-- Opening Marker --
(* ===== verification/Chmod.v ===== *)
(** * Changing modes ([psh/chmod/chmod.c])

    [parsemode] reads a symbolic mode, [do_chmod] applies a mode to a file or, with
    [-R], to a tree, and [psh_chmod] is the applet.  The file system is a class. *)

From S2P Require Import Prelude.

Definition S_ISUID : Z := 2048.
Definition S_ISGID : Z := 1024.
Definition S_ISVTX : Z := 512.
Definition S_IRWXU : Z := 448.
Definition S_IRWXG : Z := 56.
Definition S_IRWXO : Z := 7.
Definition S_IFMT : Z := 61440.
Definition S_ISDIR (m : Z) : bool := Z.land m S_IFMT =? 16384.
Definition S_ISLNK (m : Z) : bool := Z.land m S_IFMT =? 40960.

Definition USR_MODES : Z := Z.lor S_ISUID S_IRWXU.
Definition GRP_MODES : Z := Z.lor S_ISGID S_IRWXG.
Definition EXE_MODES : Z := 73.

Section parse.
(** Whether the platform defines [S_ISVTX]. *)
Context (vtx : bool).

Definition ALL_MODES : Z :=
  Z.lor (Z.lor USR_MODES GRP_MODES) (if vtx then Z.lor S_IRWXO S_ISVTX else S_IRWXO).

(** The characters before the action: [a], [u], [g], [o]. *)
Definition who_char (c : Z) : option Z :=
  if c =? 97 then Some ALL_MODES
  else if c =? 117 then Some USR_MODES
  else if c =? 103 then Some GRP_MODES
  else if c =? 111 then Some S_IRWXO
  else None.

Fixpoint who_loop (s : bytes) (who : Z) : Z * bytes :=
  match s with
  | [] => (who, s)
  | c :: s' => match who_char c with Some m => who_loop s' (Z.lor who m) | None => (who, s) end
  end.

(** The characters behind the action; [u], [g] and [o] leave the loop in front of the
    character. *)
Fixpoint perm_loop (newmode oldmode : Z) (s : bytes) (mask who : Z) : Z * Z * bytes :=
  match s with
  | [] => (mask, who, s)
  | c :: s' =>
      if c =? 117 then
        let t := Z.land newmode S_IRWXU in (Z.lor mask (Z.lor (Z.lor t (Z.shiftl t 3)) (Z.shiftl t 6)), who, s)
      else if c =? 103 then
        let t := Z.land newmode S_IRWXG in (Z.lor mask (Z.lor (Z.lor t (Z.shiftr t 3)) (Z.shiftl t 3)), who, s)
      else if c =? 111 then
        let t := Z.land newmode S_IRWXO in (Z.lor mask (Z.lor (Z.lor t (Z.shiftr t 3)) (Z.shiftr t 6)), who, s)
      else if c =? 114 then perm_loop newmode oldmode s' (Z.lor mask 292) who
      else if c =? 119 then perm_loop newmode oldmode s' (Z.lor mask 146) who
      else if c =? 120 then perm_loop newmode oldmode s' (Z.lor mask EXE_MODES) who
      else if c =? 115 then perm_loop newmode oldmode s' (Z.lor mask (Z.lor S_ISUID S_ISGID)) who
      else if c =? 88 then
        perm_loop newmode oldmode s'
          (if S_ISDIR oldmode || negb (Z.land oldmode EXE_MODES =? 0) then Z.lor mask EXE_MODES else mask) who
      else if vtx && (c =? 116) then perm_loop newmode oldmode s' (Z.lor mask S_ISVTX) (Z.lor who S_ISVTX)
      else (mask, who, s)
  end.

(** [common.u_mask]. *)
Context (u_mask : Z).

Definition is_action (c : Z) : bool := (c =? 43) || (c =? 45) || (c =? 61).

Definition do_action (action who mask newmode : Z) : Z :=
  if action =? 61 then
    if negb (who =? 0) then Z.lor (Z.ldiff newmode who) (Z.land who mask) else Z.ldiff mask u_mask
  else if action =? 43 then
    if negb (who =? 0) then Z.lor newmode (Z.land who mask) else Z.lor newmode (Z.ldiff mask u_mask)
  else if negb (who =? 0) then Z.ldiff newmode (Z.land who mask)
  else Z.land newmode (Z.lor (Z.lnot mask) u_mask).

(** The actions of one clause; the inner [None] is the return of [psh_chmod_help]. *)
Fixpoint action_loop (fuel : nat) (oldmode : Z) (s : bytes) (who newmode : Z) : option (option (bytes * Z)) :=
  match fuel with
  | O => None
  | Datatypes.S fuel =>
      match s with
      | [] => Some (Some (s, newmode))
      | c :: s' =>
          if c =? 44 then Some (Some (s, newmode))
          else if negb (is_action c) then Some None
          else
            let '(mask, who, rest) := perm_loop newmode oldmode s' 0 who in
            action_loop fuel oldmode rest who (do_action c who mask newmode)
      end
  end.

Fixpoint mode_loop (fuel : nat) (oldmode : Z) (s : bytes) (newmode : Z) : option (option Z) :=
  match fuel with
  | O => None
  | Datatypes.S fuel =>
      match s with
      | [] => Some (Some newmode)
      | _ =>
          let '(who, s1) := who_loop s 0 in
          match s1 with
          | [] => Some None
          | c :: _ =>
              if c =? 44 then Some None
              else
                r ← action_loop (Datatypes.S (length s1)) oldmode s1 who newmode;
                match r with
                | None => Some None
                | Some (s2, newmode) => mode_loop fuel oldmode (tail s2) newmode
                end
          end
      end
  end.

(** The result, and [*pNewmode]. *)
Definition parsemode (symbolic : bytes) (oldmode : Z) : option (Z * Z) :=
  let m := Z.land oldmode ALL_MODES in
  r ← mode_loop (Datatypes.S (length symbolic)) oldmode symbolic m;
  Some (match r with Some newmode => (EXIT_SUCCESS, newmode) | None => (EXIT_FAILURE, m) end).
End parse.

(** ** The applet *)

Class ModeFs (F : Type) := {
  (** [lstat]: the mode; [chmod]; the entries of a directory. *)
  fs_lstat : bytes -> F -> option Z;
  fs_chmod : bytes -> Z -> F -> Z * F;
  fs_opendir : bytes -> F -> option (list bytes);
}.

(** [common]: [cm_path] is the buffer of [PATH_MAX] bytes. *)
Record chmod_t := Chmod {
  cm_symbolic : option bytes; cm_path : bytes; cm_rflag : bool; cm_errors : Z; cm_octal : Z; cm_umask : Z }.

(** A name is an argument, or [common.path] itself. *)
Inductive chmod_name := NameArg (name : bytes) | NamePath.

Section applet.
Context {F : Type} `{ModeFs F}.
Context (vtx : bool) (PATH_MAX : Z).

Definition set_path (p : bytes) (c : chmod_t) : chmod_t :=
  Chmod (cm_symbolic c) p (cm_rflag c) (cm_errors c) (cm_octal c) (cm_umask c).
Definition set_errors (e : Z) (c : chmod_t) : chmod_t :=
  Chmod (cm_symbolic c) (cm_path c) (cm_rflag c) e (cm_octal c) (cm_umask c).

(** [strncpy(buf + off, s, n)]. *)
Definition strncpy (buf : bytes) (off : Z) (s : bytes) (n : Z) : option bytes :=
  wr_range buf off (take (Z.to_nat n) (s ++ replicate (Z.to_nat n) 0)).

Definition is_dots (e : bytes) : bool := bool_decide (e = [46]) || bool_decide (e = [46; 46]).

(** The entries of a directory; [rec] is the recursive call on [common.path], [off] the
    offset of [namp].  [common.errors |= ...] takes the value of [common.errors] after
    the call. *)
Fixpoint entry_loop (rec : chmod_t -> F -> option (Z * chmod_t * F)) (off : Z) (entries : list bytes) (c : chmod_t) (f : F)
    : option (chmod_t * F) :=
  match entries with
  | [] => Some (c, f)
  | e :: entries =>
      if is_dots e then entry_loop rec off entries c f
      else
        p ← strncpy (cm_path c) off e (PATH_MAX - off - 1);
        p ← wr p (off + (PATH_MAX - off)) 0;
        '(r, c, f) ← rec (set_path p c) f;
        entry_loop rec off entries (set_errors (Z.lor (cm_errors c) r) c) f
  end.

(** [do_chmod]; [fuel] bounds the depth of the tree. *)
Fixpoint do_chmod (fuel : nat) (nm : chmod_name) (c : chmod_t) (f : F) : option (Z * chmod_t * F) :=
  match fuel with
  | O => None
  | Datatypes.S fuel =>
      let name := match nm with NameArg n => n | NamePath => cstr (cm_path c) end in
      match fs_lstat name f with
      | None => Some (EXIT_FAILURE, c, f)
      | Some st =>
          if S_ISLNK st && cm_rflag c then Some (EXIT_SUCCESS, c, f)
          else
            r ← (match cm_symbolic c with
                 | Some s => parsemode vtx (cm_umask c) s st
                 | None => Some (EXIT_SUCCESS, cm_octal c)
                 end);
            if r.1 =? EXIT_FAILURE then Some (-1, c, f)
            else
              let '(ret, f) := fs_chmod name r.2 f in
              let c := set_errors (if negb (ret =? 0) then 1 else 0) c in
              if negb (S_ISDIR st && cm_rflag c) then
                Some (if negb (cm_errors c =? 0) then EXIT_FAILURE else EXIT_SUCCESS, c, f)
              else
                match fs_opendir name f with
                | None => Some (EXIT_FAILURE, c, f)
                | Some entries =>
                    c ← (match nm with
                         | NamePath => Some c
                         | NameArg n =>
                             p ← strncpy (cm_path c) 0 n PATH_MAX; p ← wr p (PATH_MAX - 1) 0; Some (set_path p c)
                         end);
                    let len := zlen (cstr (cm_path c)) in
                    if len <? PATH_MAX - 1 then
                      p ← wr (cm_path c) len 47;
                      '(c, f) ← entry_loop (do_chmod fuel NamePath) (len + 1) entries (set_path p c) f;
                      Some (if negb (cm_errors c =? 0) then EXIT_FAILURE else EXIT_SUCCESS, c, f)
                    else Some (EXIT_FAILURE, c, f)
                end
      end
  end.

(** The digits of a mode: their value, and what follows. *)
Fixpoint octal_loop (s : bytes) (octal : Z) : Z * bytes :=
  match s with
  | [] => (octal, s)
  | d :: s' =>
      if isdigit d then octal_loop s' (Z.lor (u32 (Z.shiftl octal 3)) (Z.land d 7)) else (octal, s)
  end.

Fixpoint files_loop (fuel : nat) (files : list bytes) (exitCode : Z) (c : chmod_t) (f : F) : option (Z * F) :=
  match files with
  | [] => Some (exitCode, f)
  | name :: files =>
      '(ret, c, f) ← do_chmod fuel (NameArg name) c f;
      if ret <? 0 then Some (EXIT_FAILURE, f)
      else files_loop fuel files (if ret =? EXIT_FAILURE then EXIT_FAILURE else exitCode) c f
  end.

(** [args] are the arguments behind the name, [mem] the success of [calloc]. *)
Definition psh_chmod (fuel : nat) (mem : bool) (u_mask : Z) (args : list bytes) (f : F) : option (Z * F) :=
  let '(rflag, args) :=
    match args with
    | a :: args' => if bool_decide (a = [45; 82]) then (true, args') else (false, args)
    | [] => (false, args)
    end in
  match args with
  | [] | [_] => Some (EXIT_FAILURE, f)
  | symbolic :: files =>
      let run c := if negb mem then Some (EXIT_FAILURE, f) else files_loop fuel files EXIT_SUCCESS c f in
      let path := replicate (Z.to_nat PATH_MAX) 0 in
      if (match symbolic with d :: _ => isdigit d | [] => false end) then
        let '(octal, rest) := octal_loop symbolic 0 in
        if negb (bool_decide (rest = [])) then Some (EXIT_FAILURE, f)
        else run (Chmod None path rflag 0 (Z.land octal (ALL_MODES vtx)) 0)
      else run (Chmod (Some symbolic) path rflag 0 0 u_mask)
  end.
End applet.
-- Closing Marker --
DESCRIPTION OF THE TASK.
Above are the records; from them, give again exactly the lines from the one containing "Definition who_char (c" through the one containing "else if c =? 119", both included.

RESPONSE TO THE EXERCISE.
Definition who_char (c : Z) : option Z :=
  if c =? 97 then Some ALL_MODES
  else if c =? 117 then Some USR_MODES
  else if c =? 103 then Some GRP_MODES
  else if c =? 111 then Some S_IRWXO
  else None.

Fixpoint who_loop (s : bytes) (who : Z) : Z * bytes :=
  match s with
  | [] => (who, s)
  | c :: s' => match who_char c with Some m => who_loop s' (Z.lor who m) | None => (who, s) end
  end.

(** The characters behind the action; [u], [g] and [o] leave the loop in front of the
    character. *)
Fixpoint perm_loop (newmode oldmode : Z) (s : bytes) (mask who : Z) : Z * Z * bytes :=
  match s with
  | [] => (mask, who, s)
  | c :: s' =>
      if c =? 117 then
        let t := Z.land newmode S_IRWXU in (Z.lor mask (Z.lor (Z.lor t (Z.shiftl t 3)) (Z.shiftl t 6)), who, s)
      else if c =? 103 then
        let t := Z.land newmode S_IRWXG in (Z.lor mask (Z.lor (Z.lor t (Z.shiftr t 3)) (Z.shiftl t 3)), who, s)
      else if c =? 111 then
        let t := Z.land newmode S_IRWXO in (Z.lor mask (Z.lor (Z.lor t (Z.shiftr t 3)) (Z.shiftr t 6)), who, s)
      else if c =? 114 then perm_loop newmode oldmode s' (Z.lor mask 292) who
      else if c =? 119 then perm_loop newmode oldmode s' (Z.lor mask 146) who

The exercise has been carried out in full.